ETA political-military (ETA político-militar, ETA politiko-militarra) or ETA (pm) was the majority faction of the Basque revolutionary armed organization ETA who, during Spain's transition to democracy, opted for a double legged structure, political on the one side and military on the other, while ETA militarra or ETA(m) adopted a military-only structure with its constituent divisions detaching into new self-standing organizations (LAB in 1974, etc.).

In the late 1970s, ETA(pm) divided into two groups, with the bulk of the militants siding with the so-called Berezis (the Special Cells). The Berezis merged shortly after with ETA(m), following that the resulting organization became the main branch of ETA and was called from then on ETA(m). Those who stuck to the positions of ETA(pm)'s executive board defended the submission of ETA's violent actions to their political party EIA's needs (founding party of Euskadiko Ezkerra), often economical urges. However, Spanish officials hard pressed on the newly formed party to immediately stop ETA(pm)'s actions or to face up to the consequences.

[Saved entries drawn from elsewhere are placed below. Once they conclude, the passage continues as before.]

Lemma written_absent key v l : assoc key l = None -> written key v l = l.
Proof.
  intros Ha%assoc_None. unfold written. induction l as [|e l IH]; [done|]. cbn in *. apply not_elem_of_cons in Ha as [Hne Ha].
  rewrite (proj2 (String.eqb_neq _ _)) by done. by rewrite IH.
Qed.

Lemma assoc_stored key v l key' : NoDup l.*1 -> assoc key' (stored key v l) = if String.eqb key key' then Some v else assoc key' l.
Proof.
  intros Hnd. unfold assoc, stored. cbn. destruct (String.eqb_spec key key') as [->|Hne]; [done|]. f_equal.
  clear Hnd. induction l as [|e l IH]; [done|]. cbn. destruct (String.eqb_spec e.1 key) as [E|E]; cbn.
  - destruct (String.eqb_spec e.1 key'); [congruence|done].
  - by destruct (String.eqb e.1 key').
Qed.

Lemma assoc_without key l key' : assoc key' (without key l) = if String.eqb key key' then None else assoc key' l.
Proof.
  destruct (String.eqb_spec key key') as [->|Hne].
  - apply assoc_None, without_keys.
  - unfold assoc. f_equal. induction l as [|e l IH]; [done|]. cbn. destruct (String.eqb_spec e.1 key) as [E|E]; cbn.
    + destruct (String.eqb_spec e.1 key'); [congruence|done].
    + by destruct (String.eqb e.1 key').
Qed.

Lemma assoc_touched key l key' : NoDup l.*1 -> assoc key' (touched key l) = assoc key' l.
Proof.
  intros Hnd. unfold touched. destruct (assoc key l) as [v|] eqn:E; [|done].
  change (assoc key' (stored key v l) = assoc key' l). rewrite assoc_stored by done.
  destruct (String.eqb_spec key key') as [->|]; [by rewrite E|done].
Qed.

(** A cut only forgets. *)
Lemma assoc_cut max l key v : NoDup l.*1 -> assoc key (cut max l) = Some v -> assoc key l = Some v.
Proof.
  intros Hnd Ha. apply assoc_Some in Ha. apply assoc_elem; [done|]. unfold cut in Ha. rewrite <- (take_drop (bound max) l).
  apply elem_of_app. by left.
Qed.

Lemma cut_length max l : (length (cut max l) <= bound max)%nat.
Proof. unfold cut. rewrite length_take. lia. Qed.

(** What was stored last is not cut. *)
Lemma assoc_cut_stored max key v l : assoc key (cut max (stored key v l)) = Some v.
Proof.
  unfold cut, stored, bound, assoc. destruct (Z.leb_spec max 0); cbn; [by rewrite String.eqb_refl|].
  destruct (Z.to_nat max) eqn:E; [lia|]. cbn. by rewrite String.eqb_refl.
Qed.

Lemma without_ne_assoc key l key' : key <> key' -> assoc key' (without key l) = assoc key' l.
Proof. intros Hne. rewrite assoc_without. by rewrite (proj2 (String.eqb_neq _ _)). Qed.

Lemma written_assoc key v l key' : assoc key' (written key v l) =
  if String.eqb key key' then (match assoc key l with Some _ => Some v | None => None end) else assoc key' l.
Proof.
  unfold assoc, written. induction l as [|e l IH]; cbn; [by destruct (String.eqb key key')|].
  destruct (String.eqb e.1 key) eqn:E1; cbn.
  - apply String.eqb_eq in E1. destruct (String.eqb key key') eqn:E2; [done|]. rewrite IH, E1, E2. done.
  - destruct (String.eqb e.1 key') eqn:E2; [|exact IH]. apply String.eqb_eq in E2. subst key'.
    by rewrite String.eqb_sym, E1.
Qed.

Lemma written_keys key v l : (written key v l).*1 = l.*1.
Proof. unfold written. induction l as [|e l IH]; [done|]. cbn. rewrite IH. destruct (String.eqb_spec e.1 key) as [<-|]; done. Qed.

Lemma elem_of_keys l key : key ∈ l.*1 <-> is_Some (assoc key l).
Proof.
  destruct (assoc key l) as [v|] eqn:E.
  - split; [by eexists|]. intros _. apply assoc_Some in E. apply list_elem_of_fmap. by exists (key, v).
  - apply assoc_None in E. split; [done|]. by intros [? [=]].
Qed.

Lemma length_without key l : (length (without key l) <= length l)%nat.
Proof. apply List.filter_length_le. Qed.

Lemma length_touched key l : (length (touched key l) <= length l)%nat.
Proof.
  unfold touched. destruct (assoc key l) as [v|] eqn:E; [|done]. cbn. apply assoc_Some in E. unfold without.
  induction l as [|e l IH]; [by apply not_elem_of_nil in E|]. cbn. apply elem_of_cons in E as [<-|Hin].
  - cbn. rewrite String.eqb_refl. cbn. pose proof (length_without key l). unfold without in *. lia.
  - specialize (IH Hin). destruct (negb _); cbn; lia.
Qed.

(** A property of every entry. *)
Lemma Forall_without (P : string * V -> Prop) key l : Forall P l -> Forall P (without key l).
Proof. rewrite !Forall_forall. intros H e [He _]%elem_of_without. auto. Qed.
Lemma Forall_without_prefix (P : string * V -> Prop) p l : Forall P l -> Forall P (without_prefix p l).
Proof. rewrite !Forall_forall. intros H e [He _]%elem_of_without_prefix. auto. Qed.
Lemma Forall_stored (P : string * V -> Prop) key v l : P (key, v) -> Forall P l -> Forall P (stored key v l).
Proof. intros Hv Hl. constructor; [done|by apply Forall_without]. Qed.
Lemma Forall_touched (P : string * V -> Prop) key l : Forall P l -> Forall P (touched key l).
Proof.
  intros H. unfold touched. destruct (assoc key l) as [v|] eqn:E; [|done]. apply Forall_stored; [|done].
  apply assoc_Some in E. rewrite Forall_forall in H. auto.
Qed.
Lemma Forall_cut (P : string * V -> Prop) max l : Forall P l -> Forall P (cut max l).
Proof. apply Forall_take. Qed.
Lemma assoc_Forall (P : string * V -> Prop) key v l : Forall P l -> assoc key l = Some v -> P (key, v).
Proof. rewrite Forall_forall. intros H E. apply H. by apply assoc_Some. Qed.
End entry_lemmas.

#[export] Hint Resolve Forall_without Forall_without_prefix Forall_stored Forall_touched Forall_cut : firepaas.

(** ** The implementation *)

(** An element of the list is the number it was made with; [order] is the list, [cells]
    what the elements hold, [entries] the map of the cache. *)
Record lruCache (V : Type) := mkLru {
  entries : gmap string nat; order : list nat; cells : gmap nat (string * V); made : nat }.
Arguments mkLru {V}.
Arguments entries {V}.
Arguments order {V}.
Arguments cells {V}.
Arguments made {V}.

Section lru.
Context {V : Type}.
Implicit Types (c : lruCache V) (l : list (string * V)).

Definition lru_get c (key : string) : option V := el ← entries c !! key; snd <$> cells c !! el.

Definition without_el (el : nat) (els : list nat) : list nat := List.filter (fun x => negb (Nat.eqb x el)) els.
Definition MoveToFront c (el : nat) : lruCache V := mkLru (entries c) (el :: without_el el (order c)) (cells c) (made c).
Definition Remove c (el : nat) : lruCache V := mkLru (entries c) (without_el el (order c)) (delete el (cells c)) (made c).

Definition lru_touch c (key : string) : lruCache V :=
  match entries c !! key with Some el => MoveToFront c el | None => c end.

Definition lru_write c (key : string) (v : V) : lruCache V :=
  match entries c !! key with
  | Some el => mkLru (entries c) (order c) (<[el := (key, v)]> (cells c)) (made c)
  | None => c
  end.

Definition lru_set c (key : string) (v : V) : lruCache V :=
  match entries c !! key with
  | Some el => MoveToFront (lru_write c key v) el
  | None => mkLru (<[key := made c]> (entries c)) (made c :: order c) (<[made c := (key, v)]> (cells c)) (S (made c))
  end.

Definition drop_entry c (key : string) : lruCache V := mkLru (delete key (entries c)) (order c) (cells c) (made c).

(** One round of the loop of evict. *)
Definition evict_back c : lruCache V :=
  match last (order c) with
  | Some back => match cells c !! back with
                 | Some (key, _) => Remove (drop_entry c key) back
                 | None => c
                 end
  | None => c
  end.
Fixpoint evict_loop (fuel : nat) c (max : nat) : lruCache V :=
  match fuel with
  | O => c
  | S fuel => if Nat.ltb max (length (order c)) then evict_loop fuel (evict_back c) max else c
  end.
Definition lru_evict c (max : Z) : lruCache V := evict_loop (length (order c)) c (bound max).

Definition lru_delete c (key : string) : lruCache V :=
  match entries c !! key with Some el => Remove (drop_entry c key) el | None => c end.

(** The keys as the map gives them; the order does not matter. *)
Definition lru_deletePrefix c (prefix : string) : lruCache V :=
  foldl (fun c key => if has_prefix key prefix then lru_delete c key else c) c (map_to_list (entries c)).*1.

Definition lru_len c : nat := size (entries c).

(** Map, list and cells fit together, and say [l]. *)
Record lru_holds c l : Prop := mkHolds {
  lh_list : Forall2 (fun el e => cells c !! el = Some e) (order c) l;
  lh_nodup : NoDup (order c);
  lh_cells : forall el k v, cells c !! el = Some (k, v) -> entries c !! k = Some el;
  lh_entries : forall k el, entries c !! k = Some el -> el ∈ order c /\ exists v, cells c !! el = Some (k, v);
  lh_made : forall el, el ∈ order c -> el < made c }.

Lemma Forall2_filter {A B} (R : A -> B -> Prop) f g xs ys :
  (forall x y, x ∈ xs -> R x y -> f x = g y) -> Forall2 R xs ys -> Forall2 R (List.filter f xs) (List.filter g ys).
Proof.
  intros Hfg H. induction H as [|x y xs ys Hxy _ IH]; [constructor|]. cbn. rewrite (Hfg x y) by (done || apply list_elem_of_here).
  assert (Forall2 R (List.filter f xs) (List.filter g ys)) by (apply IH; intros; apply Hfg; [by apply list_elem_of_further|done]).
  destruct (g y); [by constructor|done].
Qed.

(** A list of elements says the same with cells that agree on them. *)
Lemma says_ext (m m' : gmap nat (string * V)) els l : (forall el, el ∈ els -> m' !! el = m !! el) ->
  Forall2 (fun el e => m !! el = Some e) els l -> Forall2 (fun el e => m' !! el = Some e) els l.
Proof.
  intros Hm H. induction H as [|el e els l Hel H IH]; constructor.
  - rewrite Hm; [done|]. apply list_elem_of_here.
  - apply IH. intros x Hx. apply Hm. by apply list_elem_of_further.
Qed.

Lemma lh_elem c l el e : lru_holds c l -> el ∈ order c -> cells c !! el = Some e -> e ∈ l.
Proof.
  intros H Hel He. apply list_elem_of_lookup in Hel as [i Hi].
  destruct (Forall2_lookup_l _ _ _ i el (lh_list c l H) Hi) as (e' & Hl & Hc). assert (e' = e) as -> by congruence.
  by eapply list_elem_of_lookup_2.
Qed.

Lemma lh_of_elem c l e : lru_holds c l -> e ∈ l -> exists el, el ∈ order c /\ cells c !! el = Some e.
Proof.
  intros H He. apply list_elem_of_lookup in He as [i Hi].
  destruct (Forall2_lookup_r _ _ _ i e (lh_list c l H) Hi) as (el & Hl & Hc). exists el. split; [by eapply list_elem_of_lookup_2|done].
Qed.

Lemma lh_keys c l : lru_holds c l -> NoDup l.*1.
Proof.
  intros [Hl Hnd Hc _ _]. revert Hnd. induction Hl as [|el [k v] els l Hel Hl IH]; cbn; [constructor|].
  intros [Hn Hnd]%NoDup_cons. apply NoDup_cons. split; [|by apply IH]. intros Hin. apply list_elem_of_fmap in Hin as ([k' w] & Hk & Hin).
  cbn in Hk. subst k'. apply list_elem_of_lookup in Hin as [i Hi]. destruct (Forall2_lookup_r _ _ _ i _ Hl Hi) as (el' & Hel' & Hcell).
  apply Hc in Hel, Hcell. assert (el' = el) as -> by congruence. apply Hn. by eapply list_elem_of_lookup_2.
Qed.

Lemma lh_assoc c l key : lru_holds c l ->
  match entries c !! key with
  | Some el => exists v, cells c !! el = Some (key, v) /\ el ∈ order c /\ assoc key l = Some v
  | None => assoc key l = None
  end.
Proof.
  intros H. destruct (entries c !! key) as [el|] eqn:E.
  - destruct (lh_entries c l H key el E) as (Hin & v & Hv). exists v. split_and!; [done..|].
    apply assoc_elem; [by eapply lh_keys|by eapply lh_elem].
  - apply assoc_None. intros Hin. apply list_elem_of_fmap in Hin as ([k v] & -> & Hin).
    destruct (lh_of_elem c l _ H Hin) as (el & _ & Hel). apply (lh_cells c l H) in Hel. cbn in E. congruence.
Qed.

Lemma elem_without_el el els x : x ∈ without_el el els <-> x ∈ els /\ x <> el.
Proof. unfold without_el. rewrite !list_elem_of_In, List.filter_In, negb_true_iff, Nat.eqb_neq. done. Qed.

Lemma NoDup_without_el el els : NoDup els -> NoDup (without_el el els).
Proof.
  unfold without_el. induction els as [|x els IH]; cbn; [done|]. intros [Hn Hnd]%NoDup_cons. destruct (negb _); [|by apply IH].
  apply NoDup_cons. split; [|by apply IH]. intros Hin. apply Hn. apply (elem_without_el el els x) in Hin. tauto.
Qed.

(** Taking an element out of the list is taking its key out of the entries. *)
Lemma without_list c l el key v : lru_holds c l -> cells c !! el = Some (key, v) ->
  Forall2 (fun el e => cells c !! el = Some e) (without_el el (order c)) (without key l).
Proof.
  intros H Hel. apply Forall2_filter; [|apply H]. intros x [k w] _ Hx. cbn. f_equal.
  pose proof (lh_cells c l H _ _ _ Hel). pose proof (lh_cells c l H _ _ _ Hx).
  destruct (Nat.eqb_spec x el) as [->|Hne], (String.eqb_spec k key) as [->|Hk]; congruence.
Qed.

Lemma touch_holds c l key : lru_holds c l -> lru_holds (lru_touch c key) (touched key l).
Proof.
  intros H. unfold lru_touch, touched. pose proof (lh_assoc c l key H) as Ha. destruct (entries c !! key) as [el|] eqn:E; [|by rewrite Ha].
  destruct Ha as (v & Hv & Hin & ->). split; cbn.
  - constructor; [done|]. by eapply without_list.
  - apply NoDup_cons. split; [rewrite elem_without_el; tauto|apply NoDup_without_el, H].
  - apply H.
  - intros k x Hx. destruct (lh_entries c l H k x Hx) as (Hin' & w & Hw). split; [|by exists w].
    destruct (decide (x = el)) as [->|Hne]; [apply list_elem_of_here|]. apply list_elem_of_further. by apply elem_without_el.
  - intros x [->|Hx]%elem_of_cons; [by apply H|]. apply H. by apply elem_without_el in Hx as [? _].
Qed.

In the early 1980s, the VII Assembly was held, which sought a way out of armed struggle. ETA(pm) - VII Assembly, through the mediation of its political alter ego, the party Euskadiko Ezkerra (Basque Country's Left), accepted a policy of individual pardons to all members who publicly renounced violence. Many of its former members integrated into Euskadiko Ezkerra, which later fused with the Socialist Party of the Basque Country–Basque Country Left (PSE), the Basque affiliate of the national Spanish Socialist Workers' Party.

Still a small group in ETA (pm) refused to join the VII Assembly and kept the armed activity under the name ETA - VIII Assembly, soon to merge with ETA(m) in 1983.